*PROBLEM*: Which lines run from the one containing "web u -> without_default_port" through the end of the entries? Restate them word for word, and only those.

-- Opening Marker --

(** What a successful canonicalization did. *)
Lemma canonicalize_inv value v :
  canonicalize_helper_base_url value = Ok v ->
  exists u u1 u2 p, url_parse (str_trim value) = Ok u /\ web u
    /\ without_root_dot (str_trim value) u = Ok u1
    /\ without_default_port (str_trim value) u1 = Ok u2
    /\ normalize_percent_escapes (url_path u2) = Some p
    /\ v = trim_slashes (url_as_str (url_set_path u2 p)).
Proof.
  unfold canonicalize_helper_base_url. intros Hv.
  destruct (url_parse _) as [u|] eqn:Hu; [|done]. cbn [map_err] in Hv.
  destruct (negb (_ || _)) eqn:E1; [done|]. destruct (negb _ || _) eqn:E2; [done|].
  destruct (_ || _) eqn:E3 in Hv; [done|].
  destruct (without_root_dot _ u) as [u1|] eqn:H1; [|done].
  destruct (without_default_port _ u1) as [u2|] eqn:H2; [|done].
  destruct (normalize_percent_escapes _) as [p|] eqn:Hp; [|done]. cbn in Hv. simplify_eq.
  exists u, u1, u2, p. apply negb_false_iff in E1. split_and!; try done.
  by apply web_checks.
Qed.

Lemma without_root_dot_spec t u u1 :
  without_root_dot t u = Ok u1 ->
  same_but_host u u1 /\ url_port u1 = url_port u /\ url_path u1 = url_path u
  /\ (url_domain u1 = url_domain u /\ (forall dom, url_domain u = Some dom -> strip_dot dom = None)
      \/ exists dom d, url_domain u = Some dom /\ strip_dot dom = Some d /\ url_domain u1 = Some d).
Proof.
  unfold without_root_dot. destruct (url_domain u) as [dom|] eqn:Hd.
  - destruct (strip_dot dom) as [d|] eqn:Hs.
    + destruct (url_set_host u d) as [u'|] eqn:Hh; [|done]. cbn. intros [= <-].
      destruct (set_host_spec _ _ _ _ Hd Hs Hh) as (?&?&?&?).
      split_and!; try done. right. eauto 6.
    + intros [= <-]. split_and!; try done. left. split; [done|]. intros ? [= <-]. done.
  - intros [= <-]. split_and!; try done. left. split; [done|]. intros ? [=].
Qed.

Lemma without_default_port_spec t u u2 :
  web u -> without_default_port t u = Ok u2 ->
  same_but_host u u2 /\ url_domain u2 = url_domain u /\ url_path u2 = url_path u
  /\ url_port u2 <> default_port (url_scheme u2).
Proof.
  intros Hw. unfold without_default_port. case_bool_decide as Hp.
  - destruct (url_clear_port u) as [u'|] eqn:Hc; [|done]. cbn. intros [= <-].
    destruct (clear_port_spec _ _ Hc) as (Hn & Hs & ? & ?). split_and!; try done.
    rewrite Hn. destruct (default_port_some u') as [? ->]; [|done]. by eapply same_but_host_web.
  - intros [= <-]. done.
Qed.
End stability.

-- Closing Marker --

*OUTPUT*:
  web u -> without_default_port t u = Ok u2 ->
  same_but_host u u2 /\ url_domain u2 = url_domain u /\ url_path u2 = url_path u
  /\ url_port u2 <> default_port (url_scheme u2).
Proof.
  intros Hw. unfold without_default_port. case_bool_decide as Hp.
  - destruct (url_clear_port u) as [u'|] eqn:Hc; [|done]. cbn. intros [= <-].
    destruct (clear_port_spec _ _ Hc) as (Hn & Hs & ? & ?). split_and!; try done.
    rewrite Hn. destruct (default_port_some u') as [? ->]; [|done]. by eapply same_but_host_web.
  - intros [= <-]. done.
Qed.
End stability.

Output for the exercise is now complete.